### Work instruction
Copy out again, unchanged, the listing below from the line that has "None, changed_store b a i pb)." through the line that has "rewrite <- Hbal in Hbq. clear Hbal.".

****************

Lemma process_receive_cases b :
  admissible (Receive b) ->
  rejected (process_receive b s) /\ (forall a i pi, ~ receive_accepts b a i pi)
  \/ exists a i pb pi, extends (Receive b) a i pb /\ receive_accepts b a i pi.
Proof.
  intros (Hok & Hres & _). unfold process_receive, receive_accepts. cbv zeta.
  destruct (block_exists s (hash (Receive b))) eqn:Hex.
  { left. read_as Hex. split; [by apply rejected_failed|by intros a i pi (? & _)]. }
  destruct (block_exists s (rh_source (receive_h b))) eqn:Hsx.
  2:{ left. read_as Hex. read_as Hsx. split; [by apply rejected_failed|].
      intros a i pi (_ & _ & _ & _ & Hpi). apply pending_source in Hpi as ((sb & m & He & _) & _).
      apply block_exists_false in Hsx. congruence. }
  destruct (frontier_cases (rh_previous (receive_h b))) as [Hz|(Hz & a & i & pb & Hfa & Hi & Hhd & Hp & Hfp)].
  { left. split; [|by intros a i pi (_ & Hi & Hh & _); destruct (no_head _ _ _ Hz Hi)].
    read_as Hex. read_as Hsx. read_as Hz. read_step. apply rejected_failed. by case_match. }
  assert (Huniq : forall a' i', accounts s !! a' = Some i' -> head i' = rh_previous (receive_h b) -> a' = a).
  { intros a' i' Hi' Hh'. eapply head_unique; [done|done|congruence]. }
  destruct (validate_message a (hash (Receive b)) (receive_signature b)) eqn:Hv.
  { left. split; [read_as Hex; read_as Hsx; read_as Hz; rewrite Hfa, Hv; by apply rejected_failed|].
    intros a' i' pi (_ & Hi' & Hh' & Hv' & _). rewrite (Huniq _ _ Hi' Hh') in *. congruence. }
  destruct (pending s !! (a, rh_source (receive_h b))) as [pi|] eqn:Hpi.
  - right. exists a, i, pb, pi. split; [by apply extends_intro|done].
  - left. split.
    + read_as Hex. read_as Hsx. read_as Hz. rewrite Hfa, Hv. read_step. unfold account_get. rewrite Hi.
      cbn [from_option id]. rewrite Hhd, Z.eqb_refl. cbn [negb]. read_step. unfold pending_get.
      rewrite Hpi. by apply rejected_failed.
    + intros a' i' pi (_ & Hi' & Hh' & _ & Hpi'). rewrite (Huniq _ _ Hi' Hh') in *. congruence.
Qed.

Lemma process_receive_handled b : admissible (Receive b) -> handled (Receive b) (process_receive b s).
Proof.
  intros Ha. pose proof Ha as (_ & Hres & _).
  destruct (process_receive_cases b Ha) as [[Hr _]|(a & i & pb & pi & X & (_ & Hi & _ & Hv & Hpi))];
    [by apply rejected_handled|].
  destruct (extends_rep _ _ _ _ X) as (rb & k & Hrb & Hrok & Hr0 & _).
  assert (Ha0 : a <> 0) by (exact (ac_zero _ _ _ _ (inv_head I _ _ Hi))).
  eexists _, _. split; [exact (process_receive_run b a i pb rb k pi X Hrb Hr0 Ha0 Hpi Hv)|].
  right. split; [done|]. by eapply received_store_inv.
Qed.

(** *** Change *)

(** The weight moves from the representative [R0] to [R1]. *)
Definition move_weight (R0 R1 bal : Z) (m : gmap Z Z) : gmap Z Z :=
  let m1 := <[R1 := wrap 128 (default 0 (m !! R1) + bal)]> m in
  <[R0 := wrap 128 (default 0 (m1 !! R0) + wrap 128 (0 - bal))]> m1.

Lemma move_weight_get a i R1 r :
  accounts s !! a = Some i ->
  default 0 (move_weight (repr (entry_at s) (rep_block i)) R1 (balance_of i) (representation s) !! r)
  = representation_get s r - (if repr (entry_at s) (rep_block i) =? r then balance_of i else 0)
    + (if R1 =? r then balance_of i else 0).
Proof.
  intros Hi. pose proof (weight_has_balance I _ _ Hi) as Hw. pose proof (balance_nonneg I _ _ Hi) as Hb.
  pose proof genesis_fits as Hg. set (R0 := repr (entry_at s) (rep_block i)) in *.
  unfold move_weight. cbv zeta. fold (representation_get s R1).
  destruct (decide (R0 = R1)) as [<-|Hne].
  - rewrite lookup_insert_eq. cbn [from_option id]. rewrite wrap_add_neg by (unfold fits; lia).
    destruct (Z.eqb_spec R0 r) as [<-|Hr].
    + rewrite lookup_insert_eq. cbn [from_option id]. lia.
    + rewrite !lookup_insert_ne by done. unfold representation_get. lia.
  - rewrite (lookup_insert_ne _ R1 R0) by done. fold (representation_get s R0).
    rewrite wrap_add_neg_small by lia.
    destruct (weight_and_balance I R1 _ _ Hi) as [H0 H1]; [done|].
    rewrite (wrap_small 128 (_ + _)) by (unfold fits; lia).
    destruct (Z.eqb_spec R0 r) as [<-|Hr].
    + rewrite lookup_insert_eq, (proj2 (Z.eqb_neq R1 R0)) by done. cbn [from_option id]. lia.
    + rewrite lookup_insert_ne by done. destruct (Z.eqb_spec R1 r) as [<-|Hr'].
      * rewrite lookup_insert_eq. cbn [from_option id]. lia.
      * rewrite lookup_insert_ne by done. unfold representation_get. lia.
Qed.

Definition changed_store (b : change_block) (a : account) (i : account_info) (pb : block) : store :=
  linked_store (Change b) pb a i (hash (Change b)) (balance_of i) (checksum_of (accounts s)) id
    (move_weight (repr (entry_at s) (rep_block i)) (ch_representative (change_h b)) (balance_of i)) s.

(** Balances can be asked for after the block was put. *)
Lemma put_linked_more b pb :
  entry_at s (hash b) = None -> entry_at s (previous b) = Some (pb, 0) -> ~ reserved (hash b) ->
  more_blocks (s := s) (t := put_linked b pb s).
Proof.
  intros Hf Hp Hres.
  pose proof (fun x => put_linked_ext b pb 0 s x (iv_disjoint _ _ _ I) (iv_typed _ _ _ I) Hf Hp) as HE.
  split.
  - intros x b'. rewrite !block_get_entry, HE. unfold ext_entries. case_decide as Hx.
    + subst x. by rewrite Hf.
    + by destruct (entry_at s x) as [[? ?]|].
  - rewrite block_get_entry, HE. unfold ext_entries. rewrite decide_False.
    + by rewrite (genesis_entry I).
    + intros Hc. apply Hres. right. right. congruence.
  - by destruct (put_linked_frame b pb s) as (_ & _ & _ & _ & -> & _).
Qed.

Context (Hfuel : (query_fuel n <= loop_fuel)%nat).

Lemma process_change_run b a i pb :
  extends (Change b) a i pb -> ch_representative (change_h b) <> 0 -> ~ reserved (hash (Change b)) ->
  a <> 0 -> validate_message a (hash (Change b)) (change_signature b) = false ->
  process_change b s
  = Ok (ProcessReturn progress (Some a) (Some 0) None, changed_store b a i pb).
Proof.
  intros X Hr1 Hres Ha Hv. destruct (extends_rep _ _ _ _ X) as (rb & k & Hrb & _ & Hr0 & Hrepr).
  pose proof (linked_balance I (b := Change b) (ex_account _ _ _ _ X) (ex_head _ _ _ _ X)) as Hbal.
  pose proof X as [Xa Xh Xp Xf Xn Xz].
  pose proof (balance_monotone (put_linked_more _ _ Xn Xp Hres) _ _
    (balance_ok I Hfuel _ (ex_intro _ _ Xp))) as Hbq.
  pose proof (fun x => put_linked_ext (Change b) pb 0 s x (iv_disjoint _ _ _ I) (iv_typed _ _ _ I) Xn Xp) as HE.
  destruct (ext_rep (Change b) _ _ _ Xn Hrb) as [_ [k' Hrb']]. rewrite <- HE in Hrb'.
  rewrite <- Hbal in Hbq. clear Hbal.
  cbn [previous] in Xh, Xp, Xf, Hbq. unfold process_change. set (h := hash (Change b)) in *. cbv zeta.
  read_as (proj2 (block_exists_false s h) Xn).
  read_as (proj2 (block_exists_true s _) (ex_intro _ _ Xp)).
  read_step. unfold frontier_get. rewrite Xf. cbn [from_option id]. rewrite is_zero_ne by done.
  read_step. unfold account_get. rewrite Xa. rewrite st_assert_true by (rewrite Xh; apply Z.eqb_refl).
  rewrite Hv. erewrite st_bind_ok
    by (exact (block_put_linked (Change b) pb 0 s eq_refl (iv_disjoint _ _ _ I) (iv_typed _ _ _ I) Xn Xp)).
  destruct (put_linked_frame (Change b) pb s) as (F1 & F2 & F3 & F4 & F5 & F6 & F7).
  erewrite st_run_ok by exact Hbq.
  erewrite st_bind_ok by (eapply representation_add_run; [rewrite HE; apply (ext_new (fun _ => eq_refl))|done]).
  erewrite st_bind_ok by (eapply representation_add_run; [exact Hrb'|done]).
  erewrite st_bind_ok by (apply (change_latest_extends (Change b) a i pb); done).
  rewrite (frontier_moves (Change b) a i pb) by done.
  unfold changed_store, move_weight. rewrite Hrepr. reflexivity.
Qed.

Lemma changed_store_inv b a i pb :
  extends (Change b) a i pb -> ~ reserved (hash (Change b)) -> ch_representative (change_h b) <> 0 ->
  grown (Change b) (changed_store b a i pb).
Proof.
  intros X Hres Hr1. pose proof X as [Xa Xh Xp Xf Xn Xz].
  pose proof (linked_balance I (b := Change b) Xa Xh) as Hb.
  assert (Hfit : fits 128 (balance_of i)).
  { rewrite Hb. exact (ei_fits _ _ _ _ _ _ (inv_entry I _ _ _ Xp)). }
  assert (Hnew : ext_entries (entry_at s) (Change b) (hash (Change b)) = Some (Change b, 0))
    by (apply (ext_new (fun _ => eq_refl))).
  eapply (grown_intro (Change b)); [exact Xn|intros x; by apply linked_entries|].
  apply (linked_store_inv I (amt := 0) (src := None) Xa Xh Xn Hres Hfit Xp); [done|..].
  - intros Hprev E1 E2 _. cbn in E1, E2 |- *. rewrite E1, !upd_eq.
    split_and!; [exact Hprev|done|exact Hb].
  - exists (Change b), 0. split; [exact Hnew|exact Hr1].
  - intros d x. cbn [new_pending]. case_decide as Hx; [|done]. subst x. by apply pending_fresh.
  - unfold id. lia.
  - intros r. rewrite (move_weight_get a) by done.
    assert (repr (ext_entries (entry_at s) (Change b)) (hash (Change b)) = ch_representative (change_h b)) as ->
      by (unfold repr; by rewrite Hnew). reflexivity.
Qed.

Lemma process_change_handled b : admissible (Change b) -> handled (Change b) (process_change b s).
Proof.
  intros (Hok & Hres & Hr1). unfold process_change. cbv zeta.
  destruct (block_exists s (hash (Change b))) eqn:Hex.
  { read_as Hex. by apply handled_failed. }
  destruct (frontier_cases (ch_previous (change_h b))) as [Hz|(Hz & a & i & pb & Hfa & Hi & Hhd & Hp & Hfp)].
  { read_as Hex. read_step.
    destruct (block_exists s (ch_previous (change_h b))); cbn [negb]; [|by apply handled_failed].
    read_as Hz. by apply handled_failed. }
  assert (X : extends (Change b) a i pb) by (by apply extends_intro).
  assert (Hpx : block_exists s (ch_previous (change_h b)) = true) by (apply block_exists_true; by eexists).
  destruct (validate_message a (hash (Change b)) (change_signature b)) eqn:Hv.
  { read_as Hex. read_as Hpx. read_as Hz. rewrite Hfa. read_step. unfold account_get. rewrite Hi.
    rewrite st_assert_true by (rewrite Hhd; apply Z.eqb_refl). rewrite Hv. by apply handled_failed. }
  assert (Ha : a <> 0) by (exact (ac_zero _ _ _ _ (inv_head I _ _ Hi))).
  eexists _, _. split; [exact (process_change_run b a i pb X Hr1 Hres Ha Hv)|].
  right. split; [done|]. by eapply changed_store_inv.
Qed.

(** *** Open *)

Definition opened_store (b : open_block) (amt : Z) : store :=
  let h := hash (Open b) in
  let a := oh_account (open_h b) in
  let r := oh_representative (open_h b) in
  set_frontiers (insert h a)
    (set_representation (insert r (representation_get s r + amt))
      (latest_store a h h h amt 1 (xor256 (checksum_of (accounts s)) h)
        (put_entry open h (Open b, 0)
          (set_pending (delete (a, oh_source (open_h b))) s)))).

****************

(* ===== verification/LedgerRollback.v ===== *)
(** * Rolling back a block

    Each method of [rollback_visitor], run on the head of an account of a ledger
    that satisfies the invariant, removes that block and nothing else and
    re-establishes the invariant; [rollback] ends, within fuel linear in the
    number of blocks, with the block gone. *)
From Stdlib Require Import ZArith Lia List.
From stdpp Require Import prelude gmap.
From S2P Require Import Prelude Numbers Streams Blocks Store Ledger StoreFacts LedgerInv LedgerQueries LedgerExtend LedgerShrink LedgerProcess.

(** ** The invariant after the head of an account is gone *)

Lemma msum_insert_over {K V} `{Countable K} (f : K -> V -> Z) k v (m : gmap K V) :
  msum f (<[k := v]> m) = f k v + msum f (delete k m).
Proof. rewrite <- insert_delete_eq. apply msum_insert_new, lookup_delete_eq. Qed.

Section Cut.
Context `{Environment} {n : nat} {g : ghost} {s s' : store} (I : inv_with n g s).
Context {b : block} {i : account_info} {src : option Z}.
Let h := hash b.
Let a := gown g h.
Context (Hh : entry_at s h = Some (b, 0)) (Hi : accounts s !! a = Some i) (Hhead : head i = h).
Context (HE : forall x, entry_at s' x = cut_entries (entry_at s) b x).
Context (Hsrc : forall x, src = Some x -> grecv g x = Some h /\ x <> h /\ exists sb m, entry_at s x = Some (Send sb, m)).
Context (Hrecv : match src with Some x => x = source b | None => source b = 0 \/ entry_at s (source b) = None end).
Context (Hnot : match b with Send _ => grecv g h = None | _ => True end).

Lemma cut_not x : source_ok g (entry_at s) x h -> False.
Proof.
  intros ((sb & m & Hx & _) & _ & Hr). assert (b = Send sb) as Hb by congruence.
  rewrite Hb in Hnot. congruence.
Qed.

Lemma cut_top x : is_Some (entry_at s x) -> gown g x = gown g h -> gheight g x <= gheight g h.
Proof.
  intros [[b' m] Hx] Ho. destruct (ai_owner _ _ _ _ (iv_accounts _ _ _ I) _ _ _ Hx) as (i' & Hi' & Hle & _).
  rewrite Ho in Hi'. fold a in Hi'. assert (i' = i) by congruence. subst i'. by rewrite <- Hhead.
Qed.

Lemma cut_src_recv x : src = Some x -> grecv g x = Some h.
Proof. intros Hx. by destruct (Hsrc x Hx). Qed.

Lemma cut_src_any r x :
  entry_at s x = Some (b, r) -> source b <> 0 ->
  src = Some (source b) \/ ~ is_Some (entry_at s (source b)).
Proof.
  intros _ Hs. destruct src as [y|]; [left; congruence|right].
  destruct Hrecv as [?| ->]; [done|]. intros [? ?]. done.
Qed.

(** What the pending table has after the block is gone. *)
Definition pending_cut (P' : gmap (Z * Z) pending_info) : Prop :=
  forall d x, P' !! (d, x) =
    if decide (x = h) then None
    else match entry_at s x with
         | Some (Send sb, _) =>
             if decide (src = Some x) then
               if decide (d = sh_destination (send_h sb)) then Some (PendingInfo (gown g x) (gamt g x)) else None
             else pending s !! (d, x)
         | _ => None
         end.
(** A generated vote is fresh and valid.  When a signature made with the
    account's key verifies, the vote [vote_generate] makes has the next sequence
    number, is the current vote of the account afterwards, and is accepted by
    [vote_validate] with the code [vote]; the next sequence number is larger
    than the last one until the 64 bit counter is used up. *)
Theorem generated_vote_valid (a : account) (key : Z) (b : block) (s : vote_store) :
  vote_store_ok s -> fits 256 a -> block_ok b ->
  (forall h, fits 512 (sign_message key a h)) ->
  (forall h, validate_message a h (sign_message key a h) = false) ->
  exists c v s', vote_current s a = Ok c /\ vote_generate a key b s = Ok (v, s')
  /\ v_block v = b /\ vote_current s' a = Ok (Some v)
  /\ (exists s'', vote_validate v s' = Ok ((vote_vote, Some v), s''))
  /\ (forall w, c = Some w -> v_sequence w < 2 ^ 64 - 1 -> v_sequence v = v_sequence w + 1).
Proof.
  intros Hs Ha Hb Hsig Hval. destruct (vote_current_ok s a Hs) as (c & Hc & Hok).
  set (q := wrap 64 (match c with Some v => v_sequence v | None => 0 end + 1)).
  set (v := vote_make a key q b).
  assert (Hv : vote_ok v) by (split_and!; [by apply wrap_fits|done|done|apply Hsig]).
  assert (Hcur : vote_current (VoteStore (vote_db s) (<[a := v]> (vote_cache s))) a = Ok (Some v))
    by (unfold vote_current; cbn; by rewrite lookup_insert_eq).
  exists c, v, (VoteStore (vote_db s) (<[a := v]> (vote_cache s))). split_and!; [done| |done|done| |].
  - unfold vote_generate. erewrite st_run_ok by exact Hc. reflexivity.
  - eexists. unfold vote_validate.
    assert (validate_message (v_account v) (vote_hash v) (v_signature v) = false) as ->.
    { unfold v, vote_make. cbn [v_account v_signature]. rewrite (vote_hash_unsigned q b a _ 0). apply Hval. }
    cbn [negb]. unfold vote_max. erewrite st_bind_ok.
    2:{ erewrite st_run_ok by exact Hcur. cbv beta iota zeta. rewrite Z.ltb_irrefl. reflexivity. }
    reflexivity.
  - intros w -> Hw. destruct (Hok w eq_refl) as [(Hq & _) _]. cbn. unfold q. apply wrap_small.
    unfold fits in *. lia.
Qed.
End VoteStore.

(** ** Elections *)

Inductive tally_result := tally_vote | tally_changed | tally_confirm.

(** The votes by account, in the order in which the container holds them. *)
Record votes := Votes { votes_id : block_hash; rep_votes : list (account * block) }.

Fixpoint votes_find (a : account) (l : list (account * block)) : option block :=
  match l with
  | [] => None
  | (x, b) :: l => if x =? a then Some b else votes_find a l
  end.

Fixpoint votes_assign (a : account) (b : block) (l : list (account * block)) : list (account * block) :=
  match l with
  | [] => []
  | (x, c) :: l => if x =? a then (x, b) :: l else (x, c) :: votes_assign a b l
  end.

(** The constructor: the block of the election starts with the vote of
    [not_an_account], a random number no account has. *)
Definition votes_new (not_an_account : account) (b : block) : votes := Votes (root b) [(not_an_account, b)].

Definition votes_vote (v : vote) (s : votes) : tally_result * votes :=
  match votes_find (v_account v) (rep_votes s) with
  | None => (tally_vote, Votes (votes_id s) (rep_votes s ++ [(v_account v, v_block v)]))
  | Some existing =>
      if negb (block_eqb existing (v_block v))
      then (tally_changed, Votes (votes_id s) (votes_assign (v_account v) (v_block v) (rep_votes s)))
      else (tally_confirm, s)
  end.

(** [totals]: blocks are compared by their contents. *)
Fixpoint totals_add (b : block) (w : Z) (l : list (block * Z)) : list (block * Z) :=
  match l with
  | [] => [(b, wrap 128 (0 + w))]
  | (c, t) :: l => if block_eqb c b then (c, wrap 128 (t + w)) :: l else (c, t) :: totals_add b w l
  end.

****************

### Answer space
  = Ok (ProcessReturn progress (Some a) (Some 0) None, changed_store b a i pb).
Proof.
  intros X Hr1 Hres Ha Hv. destruct (extends_rep _ _ _ _ X) as (rb & k & Hrb & _ & Hr0 & Hrepr).
  pose proof (linked_balance I (b := Change b) (ex_account _ _ _ _ X) (ex_head _ _ _ _ X)) as Hbal.
  pose proof X as [Xa Xh Xp Xf Xn Xz].
  pose proof (balance_monotone (put_linked_more _ _ Xn Xp Hres) _ _
    (balance_ok I Hfuel _ (ex_intro _ _ Xp))) as Hbq.
  pose proof (fun x => put_linked_ext (Change b) pb 0 s x (iv_disjoint _ _ _ I) (iv_typed _ _ _ I) Xn Xp) as HE.
  destruct (ext_rep (Change b) _ _ _ Xn Hrb) as [_ [k' Hrb']]. rewrite <- HE in Hrb'.
  rewrite <- Hbal in Hbq. clear Hbal.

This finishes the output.